I jerked out of my seat, shocked. I called for the nurse; she took Mother away, letting her believe she was going off to prepare for the viscount’s arrival, giving me an apologetic look. “This has just started,” she said quietly to me. “It’s been reported to the doctors. A spell of rest seems to help.”
I stared at Mother’s retreating back in its faded gingham dress. “I’ll come back . . .” I meant to say soon, but I realized that I was traveling to Wych Elm House tomorrow and had no idea when I’d be back again. “I’ll come back.” Mother did not acknowledge me.
Outside, I turned my steps toward the small hotel where I always stayed during my visits to Mother, erasing the hospital smells with the brisk outside air and listening to the birds chatter their end-of-day conversation. I had gone several blocks when a wave of sweaty, nauseated feeling came over me, so fierce it made me dizzy, my eyes burning with tears. I stopped and sat on a bench, sagging like a wilting plant. I was twenty-six, and in that suffocating cloud of sadness I felt that I had no fight left in me. I felt like an old woman.
Surprisingly, it was Dottie’s face that came into my mind, her eyes narrowed, her mouth expressing disgust with only the slightest movement of her thin lips. Pay attention, Manders. Look sharp. No girl ever got anywhere by sitting and moping on a public bench. I made a low sound of self-pity, but I straightened and leaned against the back of my seat, watching the few passersby and taking a deep breath. What was there to do, after all? Quit being Jo Manders, nee Christopher, of no fixed address? There was no way to resign. One’s mother went mad, and one’s husband leaped from a plane into thin air, and one simply got on with it.
I went back to my hotel, where I drank a cup of tea, lay on the narrow bed in my underwear, and read D. H. Lawrence by lamplight until I fell asleep. The next morning, I took the train to London.
Dottie met me at the station, wearing a new suit—an olive green skirt and matching coat with gold buttons, like a military uniform.
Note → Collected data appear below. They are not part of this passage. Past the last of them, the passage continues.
Lemma background_run_without_a_log_witness :
  exists w',
    Sample.internal_run "/tmp/deploy_task_0.json"
      Scenario.w_queued_read_only = (Ret tt, w')
    /\ fs w' = delete "/tmp/deploy_task_0.json" (fs Scenario.w_queued_read_only)
    /\ List.length (stderr w') = 1%nat.
Proof.
  assert (Ed : dir_prefix "/srv/app/logs" = "/srv/app/logs/")
    by (vm_compute; reflexivity).
  pose proof (background_run_without_a_log Sample.Unmarshal
                "/tmp/deploy_task_0.json"
                Scenario.w_queued_read_only
                384 "{}" Sample.task0 EACCES) as H.
  cbv zeta in H. cbn [LogPath Sample.task0] in H. rewrite Ed in H.
  destruct H as (w' & Hrun & Hfs & _ & _ & Herr).
  - discriminate.
  - reflexivity.
  - vm_compute. reflexivity.
  - reflexivity.
  - reflexivity.
  - vm_compute. reflexivity.
  - reflexivity.
  - reflexivity.
  - exists w'. split; [exact Hrun|]. split; [exact Hfs|].
    rewrite Herr. reflexivity.
Defined.

(** ** [RotateLog] and the watcher's [rotateLog] *)

(** X21: [RotateLog] is the file watcher's [rotateLog] behind a check.
    Whenever [os.Stat] does not say that the active log is missing, the
    two do the same; with no active log, [rotateLog] still attempts the
    rename and returns its error, where [RotateLog] attempts nothing and
    returns [nil]. *)
Theorem RotateLog_guards_rotateLog (logDir : string) (w : World) :
  let active := filepath.Join logDir "deployment.log" in
  (os.IsNotExist (err_of (os.stat_of w active)) = false ->
   RotateLog logDir w = rotateLog logDir w)
  /\ (fs w !! active = None ->
      fault w (SysStat active) = None ->
      (exists w1, RotateLog logDir w = (Ret None, w1)
                  /\ fs w1 = fs w /\ trace w1 = trace w)
      /\ (exists err w2 new,
            rotateLog logDir w = (Ret (Some err), w2)
            /\ fs w2 = fs w
            /\ trace w2 = (trace w ++ [ERename active new])%list)).
Proof.
  cbv zeta. split.
  - intros H. unfold RotateLog, rotateLog, bind, Now. rewrite Stat_run.
    change (os.stat_of (with_ticks (S (ticks w)) w)) with (os.stat_of w).
    rewrite H. reflexivity.
  - intros Hnone Hf. split.
    + unfold RotateLog, bind, Now. rewrite Stat_run.
      change (os.stat_of (with_ticks (S (ticks w)) w)) with (os.stat_of w).
      unfold os.stat_of. rewrite Hf, Hnone. cbn [err_of os.IsNotExist].
      eexists. split; [reflexivity|]. split; reflexivity.
    + unfold rotateLog, bind, Now, os.Rename. cbv zeta. world_simpl.
      destruct (fault w (SysRename _ _)) as [e|].
      * eexists _, _, _. split; [reflexivity|]. split; reflexivity.
      * rewrite Hnone. eexists _, _, _. split; [reflexivity|]. split; reflexivity.
Qed.

(** ** What the scanners yield of what the script writes *)

Lemma length_replicate n c : String.length (replicate n c) = n.
Proof. induction n as [|n IH]; [reflexivity|]. cbn [replicate String.length]. rewrite IH. reflexivity. Qed.

Lemma of_rev_repeat n c : forall tail,
  bufio.of_rev (repeat c n) tail = replicate n c ++ tail.
Proof.
  induction n as [|n IH]; intros tail; [reflexivity|].
  change (repeat c (S n)) with (c :: repeat c n).
  rewrite repeat_cons.
  assert (H : forall l t, bufio.of_rev (l ++ [c]) t = String c (bufio.of_rev l t)).
  { induction l as [|x l IHl]; intros t; [reflexivity|].
    cbn [app bufio.of_rev]. apply IHl. }
  rewrite H, IH. reflexivity.
Qed.

(** A line that fills the buffer ends the scan: nothing of it, and nothing
    after it, is yielded. *)
Lemma scan_too_long max c rest : bufio.is_newline c = false ->
  forall n room cur, (room <= n)%nat ->
  bufio.scan max room cur (replicate n c ++ rest) = ([], true).
Proof.
  intros Hc. induction n as [|n IH]; intros room cur Hle.
  - assert (room = 0%nat) by lia. subst room. destruct rest; reflexivity.
  - destruct room as [|room]; [reflexivity|].
    cbn [replicate]. rewrite append_cons. cbn [bufio.scan]. rewrite Hc.
    apply IH. lia.
Qed.

(** A line that leaves room for its newline is yielded, and the scan goes
    on behind it. *)
Lemma scan_line max c rest : bufio.is_newline c = false ->
  forall n room cur, (n < room)%nat ->
  bufio.scan max room cur (replicate n c ++ String "010" rest)
  = (bufio.token (repeat c n ++ cur) :: fst (bufio.scan max max [] rest),
     snd (bufio.scan max max [] rest)).
Proof.
  intros Hc. induction n as [|n IH]; intros room cur Hlt.
  - destruct room as [|room]; [lia|].
    cbn [replicate]. rewrite append_empty_l. cbn [bufio.scan].
    change (bufio.is_newline "010") with true. cbv iota.
    destruct (bufio.scan max max [] rest). reflexivity.
  - destruct room as [|room]; [lia|].
    cbn [replicate]. rewrite append_cons. cbn [bufio.scan]. rewrite Hc.
    rewrite IH by lia.
    change (repeat c (S n)) with (c :: repeat c n).
    rewrite repeat_cons, <- app_assoc. reflexivity.
Qed.

Lemma scan_done max : (4 < max)%nat ->
  bufio.scan max max [] ("done" ++ nl) = (["done"], false).
Proof.
  intros H. do 5 (destruct max as [|max]; [lia|]). reflexivity.
Qed.

Lemma scan_nothing max : (0 < max)%nat -> bufio.scan max max [] "" = ([], false).
Proof. intros H. destruct max; [lia | reflexivity]. Qed.

Lemma lines_from_replicate c data : bufio.is_newline c = false ->
  forall n cur, lines_from cur (replicate n c ++ data) = lines_from (repeat c n ++ cur) data.
Proof.
  intros Hc. induction n as [|n IH]; intros cur; [reflexivity|].
  cbn [replicate]. rewrite append_cons. cbn [lines_from]. rewrite Hc, IH.
  change (repeat c (S n)) with (c :: repeat c n).
  rewrite repeat_cons, <- app_assoc. reflexivity.
Qed.

Lemma interleave_nil sched : interleave sched [] [] = [].
Proof. induction sched as [|[|] sched IH]; [reflexivity | exact IH | exact IH]. Qed.

Lemma MaxScanTokenSize_bounds : (4 < bufio.MaxScanTokenSize)%nat.
Proof. unfold bufio.MaxScanTokenSize. lia. Qed.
She gave me one of her hard, appraising glances, taking in my gray wool skirt, my cream blouse with its wide collar, the light gray cardigan trimmed with satin that I’d tossed over it. Her gaze narrowed on my dark curls, which escaped from their knot no matter how hard I tried, my scrubbed-clean face, my impassive expression. She nearly dismissed me as usual without comment, but almost grudgingly, something made her say, “She is well?”
I hid my shock and shrugged. “As well as can be expected.”
Something thoughtful flickered across Dottie’s gaze, but she shut it down quickly and looked away, snatching up her handbag as if I’d made to steal it. “Come along, Manders,” she said. “The car is waiting.”
CHAPTER THREE
Dottie had a car and driver to take us to Sussex. I must have been more exhausted than I thought, because I fell asleep almost instantly, the warmth and the hum of the motor sending me into oblivion. I awoke slouched into the corner of my seat, my arms crossed, hugging my cardigan to my body. Dottie was sitting upright, a leather notebook across her lap, going through a stack of papers with a pen in her hand.
“We will be at Wych Elm House in just under thirty minutes,” she said to me as my eyes opened, though she had not looked at me. She checked the watch on her narrow wrist and reconfirmed to herself. “My husband, Robert, will be there. He has come home for Martin’s return.”
I sat up in silent surprise. In the months I had traveled with Dottie, she had never mentioned a husband. Logic dictated she must have one, of course, since she had children, but he had never once figured in the conversation, even in passing. I had assumed him long dead.
Dottie stared at the seat back in front of her, searching in her brain for something. Her jaw flexed and her hand twitched on the pages. “I cannot emphasize enough, Manders,” she said slowly, “that you must behave properly at Wych Elm House.”
I rubbed a hand over my eyes, wondering what in the world she was getting at. “I always behave properly,” I replied. “I’ve never given you cause to complain.”
“Don’t be a fool, Manders,” she snapped. “We are not in Europe anymore.”
I stared at her, trying to parse her meaning. Was she implying I had loose morals? People sometimes did, because of Mother. I opened my mouth to protest, offended, but stopped, watching her.